College of Medical, Veterinary and Life Sciences, Institute of Biodiversity, Animal Health and Comparative Medicine, University of Glasgow, Glasgow G61 1QH, UK.
College of Medical, Veterinary and Life Sciences, School of Veterinary Medicine, University of Glasgow, Glasgow G61 1QH, UK.
Psychoneuroendocrinology. 2019 Oct;108:70-77. doi: 10.1016/j.psyneuen.2019.06.008. Epub 2019 Jun 13.

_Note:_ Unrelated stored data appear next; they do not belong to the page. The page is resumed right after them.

Lemma new_object_Node_places_apart_witness :
  exists p b w',
    new_object_Node example_pages 2 3 new_World = Ok (p, w') /\
    node_at w' !! in_region p
      = Some {| children := {| items := b; size := 0; max_size := 3 |};
                node_id := n_nodes_created (g_stat new_World) |} /\
    n_nodes_created (g_stat w') = wrap_int (n_nodes_created (g_stat new_World) + 1) /\
    p mod alignof_Node = 0 /\ b mod alignof_ptr = 0 /\
    (forall q, p <= q < p + sizeof_Node ->
       fresh_addr example_pages (allocator new_World) (allocator w') q) /\
    (forall q, b <= q < b + sizeof_ptr * 3 ->
       fresh_addr example_pages (allocator new_World) (allocator w') q) /\
    (forall q, ~ (p <= q < p + sizeof_Node /\ b <= q < b + sizeof_ptr * 3)) /\
    (forall r, r <> in_region p -> node_at w' !! r = node_at new_World !! r) /\
    slot_at w' = slot_at new_World.
Proof.
  apply (new_object_Node_places_apart example_pages 0 3 new_World).
  - lia.
  - split; [reflexivity | left; reflexivity].
  - apply example_pages_ok. simpl. lia.
Defined.


End RegionObjects.

(** ** The tree that is built *)

Section Ranges.

Lemma range_Z_length c n : length (range_Z c n) = n.
Proof. unfold range_Z. rewrite length_map, length_seq. reflexivity. Qed.

Lemma range_Z_S c n : range_Z c (S n) = c :: range_Z (c + 1) n.
Proof.
  unfold range_Z. cbn [seq map]. change (Z.of_nat 0) with 0. rewrite Z.add_0_r. f_equal.
  rewrite <- seq_shift, List.map_map. apply List.map_ext. intros i. lia.
Qed.

Lemma range_Z_app c n m : range_Z c (n + m) = range_Z c n ++ range_Z (c + Z.of_nat n) m.
Proof.
  revert c. induction n as [|n IH]; intros c.
  - change (Z.of_nat 0) with 0. rewrite Z.add_0_r. reflexivity.
  - cbn [Nat.add]. rewrite !range_Z_S, IH. cbn [app]. do 3 f_equal. lia.
Qed.

Lemma range_Z_bounds c n : Forall (fun i => c <= i < c + Z.of_nat n) (range_Z c n).
Proof.
  apply List.Forall_forall. intros i Hi. unfold range_Z in Hi.
  apply in_map_iff in Hi as (j & <- & Hj). apply in_seq in Hj. lia.
Qed.

Lemma range_Z_NoDup n : forall c, List.NoDup (range_Z c n).
Proof.
  induction n as [|n IH]; intros c; [apply List.NoDup_nil|].
  rewrite range_Z_S. apply List.NoDup_cons; [|apply IH].
  intros Hin. pose proof (range_Z_bounds (c + 1) n) as Hb.
  rewrite List.Forall_forall in Hb. specialize (Hb c Hin). lia.
Qed.

Lemma sum_Z_range n : forall c,
  2 * sum_Z (range_Z c n) = Z.of_nat n * (2 * c + Z.of_nat n - 1).
Proof.
  induction n as [|n IH]; intros c; [reflexivity|].
  rewrite range_Z_S. cbn [sum_Z fold_right]. fold (sum_Z (range_Z (c + 1) n)).
  specialize (IH (c + 1)). rewrite Nat2Z.inj_succ. nia.
Qed.
End Ranges.

Section RaiiIdentifiers.
Import with_raii.
Variable k : Z.
Hypothesis k_nonneg : 0 <= k.

Lemma flat_leaf_ids ids : flat_map node_ids (map (mkNode []) ids) = ids.
Proof. induction ids as [|i ids IH]; [reflexivity|]. cbn [map flat_map]. rewrite IH. reflexivity. Qed.

Lemma leaf_descendants_of ids : descendants_of (map (mkNode []) ids) = 0%nat.
Proof. unfold descendants_of. induction ids as [|i ids IH]; [reflexivity | exact IH]. Qed.

Lemma leaf_ids ids : map node_id (map (mkNode []) ids) = ids.
Proof. rewrite List.map_map. cbn [node_id]. apply List.map_id. Qed.

Lemma leaves_consecutive ids : Forall siblings_consecutive (map (mkNode []) ids).
Proof.
  induction ids as [|i ids IH]; constructor; [|exact IH].
  apply (siblings_node [] i 0); [reflexivity | constructor].
Qed.

Lemma flat_ids_split cs :
  Permutation (flat_map node_ids cs)
              (map node_id cs ++ flat_map (fun c => flat_map node_ids (children c)) cs).
Proof.
  induction cs as [|[cc ci] cs IH]; [constructor|].
  cbn [flat_map map node_ids app node_id children].
  apply perm_skip. rewrite IH. apply Permutation_app_swap_app.
Qed.

(** The loop of [add_child]: the new children get the next identifiers in
    order. *)
Lemma raii_add_children_ids n : forall node g,
  0 <= n_nodes_created g -> n_nodes_created g + Z.of_nat n < 2 ^ 31 ->
  for_loop n (add_child tt k) (node, g)
    = Ok (mkNode (children node ++ map (mkNode []) (range_Z (n_nodes_created g) n))
                 (node_id node),
          {| n_nodes_created := n_nodes_created g + Z.of_nat n |}).
Proof.
  induction n as [|n IH]; intros node g Hc Hfit.
  - destruct node, g. cbn. rewrite app_nil_r, Z.add_0_r. reflexivity.
  - cbn [for_loop]. rewrite (raii_add_child k k_nonneg), bind_Ok_l.
    assert (Hnext : n_nodes_created (snd (next_node_id g)) = n_nodes_created g + 1).
    { cbn. apply wrap_int_small. unfold int_range. lia. }
    rewrite IH by (rewrite Hnext; lia).
    rewrite Hnext, range_Z_S. cbn [children node_id map].
    rewrite <- app_assoc. cbn [app]. do 3 f_equal. lia.
Qed.

Lemma for_each_mut_ids (body : Node -> AllocationStat -> Outcome (Node * AllocationStat)) :
  (forall id g t g',
     0 <= n_nodes_created g ->
     body (mkNode [] id) g = Ok (t, g') ->
     n_nodes_created g + Z.of_nat (descendants t) < 2 ^ 31 ->
     node_id t = id /\
     Permutation (flat_map node_ids (children t))
                 (range_Z (n_nodes_created g) (descendants t)) /\
     n_nodes_created g' = n_nodes_created g + Z.of_nat (descendants t) /\
     siblings_consecutive t) ->
  forall ids g cs' g',
    0 <= n_nodes_created g ->
    for_each_mut (map (mkNode []) ids) body g = Ok (cs', g') ->
    n_nodes_created g + Z.of_nat (descendants_of cs') < 2 ^ 31 ->
    map node_id cs' = ids /\
    Permutation (flat_map (fun c => flat_map node_ids (children c)) cs')
                (range_Z (n_nodes_created g) (descendants_of cs')) /\
    n_nodes_created g' = n_nodes_created g + Z.of_nat (descendants_of cs') /\
    Forall siblings_consecutive cs'.
Proof.
  intros Hbody. induction ids as [|id ids IH]; intros g cs' g' Hc Hrun Hfit.
  - inversion Hrun; subst. cbn. split; [reflexivity|]. split; [constructor|].
    split; [lia | constructor].
  - cbn [map] in Hrun.
    apply for_each_mut_cons in Hrun as (t & g1 & cs1 & Hhead & Hrest & ->).
    rewrite descendants_of_cons in Hfit |- *.
    destruct (Hbody id g t g1 Hc Hhead ltac:(lia)) as (Hid & Hperm & Hg1 & Hsib).
    destruct (IH g1 cs1 g' ltac:(lia) Hrest ltac:(lia)) as (Hids & Hperm' & Hg' & Hsibs).
    split; [cbn [map]; congruence|]. split; [|split; [lia | constructor; assumption]].
    cbn [flat_map]. rewrite range_Z_app, <- Hg1.
    apply Permutation_app; assumption.
Qed.

(** [build_subtree] hands the nodes below the one it is given the
    identifiers from the counter on, each once, the children of a node
    first and in a row. *)
Lemma raii_build_subtree_ids fuel : forall l id g t g',
  0 <= n_nodes_created g ->
  build_subtree k fuel tt (mkNode [] id) l g = Ok (t, g') ->
  n_nodes_created g + Z.of_nat (descendants t) < 2 ^ 31 ->
  node_id t = id /\
  Permutation (flat_map node_ids (children t)) (range_Z (n_nodes_created g) (descendants t)) /\
  n_nodes_created g' = n_nodes_created g + Z.of_nat (descendants t) /\
  siblings_consecutive t.
Proof.
  induction fuel as [|fuel IH]; intros l id g t g' Hc Hrun Hfit; [discriminate|].
  pose proof (raii_build_subtree_kids k k_nonneg _ _ _ _ _ _ Hrun) as Hkids.
  cbn [build_subtree] in Hrun.
  rewrite raii_add_children_ids in Hrun by lia.
  rewrite bind_Ok_l in Hrun. cbn [children node_id app] in Hrun.
  destruct (wrap_int (l - 1) <=? 0).
  - inversion Hrun; subst t g'; clear Hrun.
    unfold descendants in *. cbn [children node_id] in *.
    rewrite flat_leaf_ids in *. rewrite range_Z_length in *.
    split; [reflexivity|]. split; [reflexivity|]. split; [cbn; lia|].
    apply (siblings_node _ _ (n_nodes_created g)); [|apply leaves_consecutive].
    rewrite leaf_ids, length_map, range_Z_length. reflexivity.
  - apply bind_Ok in Hrun as ([cs' g2] & Hloop & Hret).
    inversion Hret; subst t g'; clear Hret.
    pose proof (for_each_mut_length _ _ _ _ _ Hloop) as Hlen.
    rewrite length_map, range_Z_length in Hlen.
    rewrite descendants_unfold, Hlen in Hfit |- *.
    pose proof (for_each_mut_ids
                  (fun c g => build_subtree k fuel tt c (wrap_int (l - 1)) g)
                  (IH (wrap_int (l - 1)))
                  (range_Z (n_nodes_created g) (Z.to_nat k))
                  {| n_nodes_created := n_nodes_created g + Z.of_nat (Z.to_nat k) |}
                  cs' g2) as Hsub.
    cbn [n_nodes_created] in Hsub.
    destruct (Hsub ltac:(lia) Hloop ltac:(lia)) as (Hids & Hperm & Hg2 & Hsibs).
    split; [reflexivity|]. split.
    { cbn [children]. rewrite flat_ids_split, Hids, range_Z_app.
      apply Permutation_app; [reflexivity | exact Hperm]. }
    split; [lia|].
    apply (siblings_node _ _ (n_nodes_created g)); [|exact Hsibs].
    rewrite Hids, Hlen. reflexivity.
Qed.

(** The identifiers of the tree [build_tree] returns are [0 .. N - 1]. *)
Lemma raii_build_tree_ids fuel d t g :
  build_tree k d fuel tt fresh_stat = Ok (t, g) ->
  node_count t < 2 ^ 31 ->
  Permutation (node_ids t) (range_Z 0 (Z.to_nat (node_count t))) /\
  n_nodes_created g = node_count t /\
  node_id t = 0 /\ siblings_consecutive t.
Proof.
  intros Hrun Hfit. unfold build_tree in Hrun.
  rewrite (raii_new_Node k k_nonneg), bind_Ok_l in Hrun.
  assert (Hcount : node_count t = Z.of_nat (S (descendants t)))
    by (destruct t; reflexivity).
  rewrite Hcount in *. rewrite Nat2Z.id.
  pose proof (raii_build_subtree_ids fuel d 0 (snd (next_node_id fresh_stat)) t g) as Hsub.
  change (n_nodes_created (snd (next_node_id fresh_stat))) with 1 in Hsub.
  destruct (Hsub ltac:(lia) Hrun ltac:(lia)) as (Hid & Hperm & Hg & Hsib).
  split; [|split; [lia | split; [exact Hid | exact Hsib]]].
  destruct t as [cs id]. cbn [node_ids]. cbn [node_id children] in *.
  rewrite range_Z_S, Hid. apply perm_skip. exact Hperm.
Qed.

(** [build_subtree] makes a full tree: every node above the last level gets
    exactly [k] children. *)
Lemma raii_build_subtree_full fuel : forall l node g t g',
  children node = [] -> - 2 ^ 31 < l < 2 ^ 31 ->
  build_subtree k fuel tt node l g = Ok (t, g') ->
  full_tree (Z.to_nat k) (levels l) t.
Proof.
  induction fuel as [|fuel IH]; intros l node g t g' Hleaf Hl Hrun; [discriminate|].
  cbn [build_subtree] in Hrun.
  destruct (raii_add_children k k_nonneg (Z.to_nat k) node g)
    as (leaves & g1 & Hloop & Hlen & Hleaves & _).
  rewrite Hloop, bind_Ok_l, Hleaf in Hrun. cbn [app children node_id] in Hrun.
  rewrite wrap_int_small in Hrun by (unfold int_range; lia).
  destruct (Z.leb_spec (l - 1) 0) as [Hlast | Hmore].
  - inversion Hrun; subst t g'; clear Hrun.
    rewrite (levels_one l) by lia. cbn [full_tree children].
    split; [exact Hlen | exact Hleaves].
  - apply bind_Ok in Hrun as ([cs' g2] & Hrec & Hret).
    inversion Hret; subst t g'; clear Hret.
    rewrite (levels_succ l) by lia. cbn [full_tree children]. split.
    + rewrite (for_each_mut_length _ _ _ _ _ Hrec). exact Hlen.
    + eapply (for_each_mut_Forall (fun c => children c = [])); [|exact Hleaves|exact Hrec].
      intros c g0 t0 g0' Hc Hsub. eapply IH; [exact Hc | | exact Hsub]. lia.
Qed.

(** More fuel than needed changes nothing. *)
Lemma for_each_mut_Ok_ext {A S : Type} (body1 body2 : A -> S -> Outcome (A * S)) :
  (forall x s r, body1 x s = Ok r -> body2 x s = Ok r) ->
  forall xs s r, for_each_mut xs body1 s = Ok r -> for_each_mut xs body2 s = Ok r.
Proof.
  intros Hext. induction xs as [|x xs IH]; intros s r Hrun; [exact Hrun|].
  destruct r as [ys s'].
  apply for_each_mut_cons in Hrun as (y & s1 & ys' & Hhead & Hrest & ->).
  cbn [for_each_mut]. rewrite (Hext _ _ _ Hhead), bind_Ok_l.
  rewrite (IH _ _ Hrest), bind_Ok_l. reflexivity.
Qed.

Lemma raii_build_subtree_more_fuel fuel : forall l node g r,
  build_subtree k fuel tt node l g = Ok r -> build_subtree k (S fuel) tt node l g = Ok r.
Proof.
  induction fuel as [|fuel IH]; intros l node g r Hrun; [discriminate|].
  change (build_subtree k (S (S fuel)) tt node l g) with
    ('(node, g) ← for_loop (Z.to_nat k) (add_child tt k) (node, g);
     if wrap_int (l - 1) <=? 0 then Ok (node, g)
     else
       '(cs, g) ← for_each_mut (children node)
                    (fun c g => build_subtree k (S fuel) tt c (wrap_int (l - 1)) g) g;
       Ok ({| children := cs; node_id := node_id node |}, g)).
  cbn [build_subtree] in Hrun.
  apply bind_Ok in Hrun as ([node1 g1] & Hloop & Hrun).
  rewrite Hloop, bind_Ok_l.
  destruct (wrap_int (l - 1) <=? 0); [exact Hrun|].
  apply bind_Ok in Hrun as ([cs g2] & Hrec & Hret).
  rewrite (for_each_mut_Ok_ext _ _ (fun c s r => IH (wrap_int (l - 1)) c s r) _ _ _ Hrec).
  rewrite bind_Ok_l. exact Hret.
Qed.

Chronic gonadotropin-releasing hormone agonist (GnRHa) treatment is effective for the medical suppression of the hypothalamic-pituitary-gonadal axis in situations like central precocious puberty and gender dysphoria. However, its administration during the peripubertal period could influence normal brain development and function because GnRH receptors are expressed in brain regions that regulate emotions, cognition, motivation and memory. This study used an ovine model to determine whether chronic peripubertal GnRHa-treatment affected the developmental shift from preference of familiarity to novelty. Experimental groups included Controls and GnRHa-treated rams. To differentiate between effects of altered GnRH signaling and those associated with the loss of sex steroids, a group was also included that received testosterone replacement as well as GnRHa (GnRHa + T). Preference for a novel versus familiar object was assessed during 5-min social isolation at 8, 28 and 46 weeks of age. Approach behavior was measured as interactions with and time spent near the objects, whereas avoidance behavior was measured by time spent in the entrance zone and attempts to escape the arena via the entry point. Emotional reactivity was measured by the number of vocalizations, escape attempts and urinations. As Control and GnRHa-treated rams aged, their approach behaviors showed a shift from preference for familiarity (8 weeks) to novelty (46 weeks). In contrast, relative to the Controls the GnRHa + T rams exhibited more approach behaviors towards both objects, at 28 and 46 weeks of age and preferred familiarity at 46 weeks of age. Vocalisation rate was increased in GnRHa treated rams in late puberty (28 weeks) compared to both Control and GnRHa + T rams but this effect was not seen in young adulthood (46 weeks). These results suggest that the specific suppression of testosterone during a developmental window in late puberty may reduce emotional reactivity and hamper learning a flexible adjustment to environmental change. The results also suggest that disruption of either endogenous testosterone signalling or a synergistic action between GnRH and testosterone signalling, may delay maturation of cognitive processes (e.g. information processing) that affects the motivation of rams to approach and avoid objects.
慢性促性腺激素释放激素激动剂(GnRHa)治疗可有效抑制中枢性性早熟和性别焦虑等情况下的下丘脑-垂体-性腺轴的医学抑制。然而,在青春期期间给予 GnRH 可能会影响正常的大脑发育和功能,因为 GnRH 受体在调节情绪、认知、动机和记忆的大脑区域中表达。本研究使用绵羊模型来确定慢性青春期 GnRHa 治疗是否会影响从熟悉到新奇的偏好的发育转变。实验组包括对照组和 GnRHa 处理的公羊。为了区分改变 GnRH 信号和与失去性类固醇相关的影响,还包括一组接受睾酮替代治疗和 GnRHa(GnRHa+T)的公羊。在 8、28 和 46 周龄时,通过 5 分钟的社交隔离来评估对新颖与熟悉物体的偏好。接近行为作为与物体的相互作用和花费在物体附近的时间来衡量,而回避行为则通过花费在入口区的时间和通过入口点逃脱竞技场的尝试来衡量。情绪反应通过发声次数、逃跑尝试和排尿次数来衡量。随着对照组和 GnRHa 处理的公羊年龄的增长,它们的接近行为从对熟悉的偏好(8 周)转变为对新奇的偏好(46 周)。相比之下,GnRHa+T 公羊与对照组相比,在 28 和 46 周龄时对两种物体表现出更多的接近行为,并在 46 周龄时更喜欢熟悉的物体。与对照组和 GnRHa+T 公羊相比,GnRHa 处理的公羊在青春期后期(28 周)发声率增加,但在成年早期(46 周)没有出现这种情况。这些结果表明,在青春期后期的发育窗口期内,特定的睾酮抑制可能会降低情绪反应,并阻碍灵活适应环境变化的学习。结果还表明,内源性睾酮信号的中断或 GnRH 和睾酮信号之间的协同作用可能会延迟影响公羊接近和回避物体的动机的认知过程(例如信息处理)的成熟。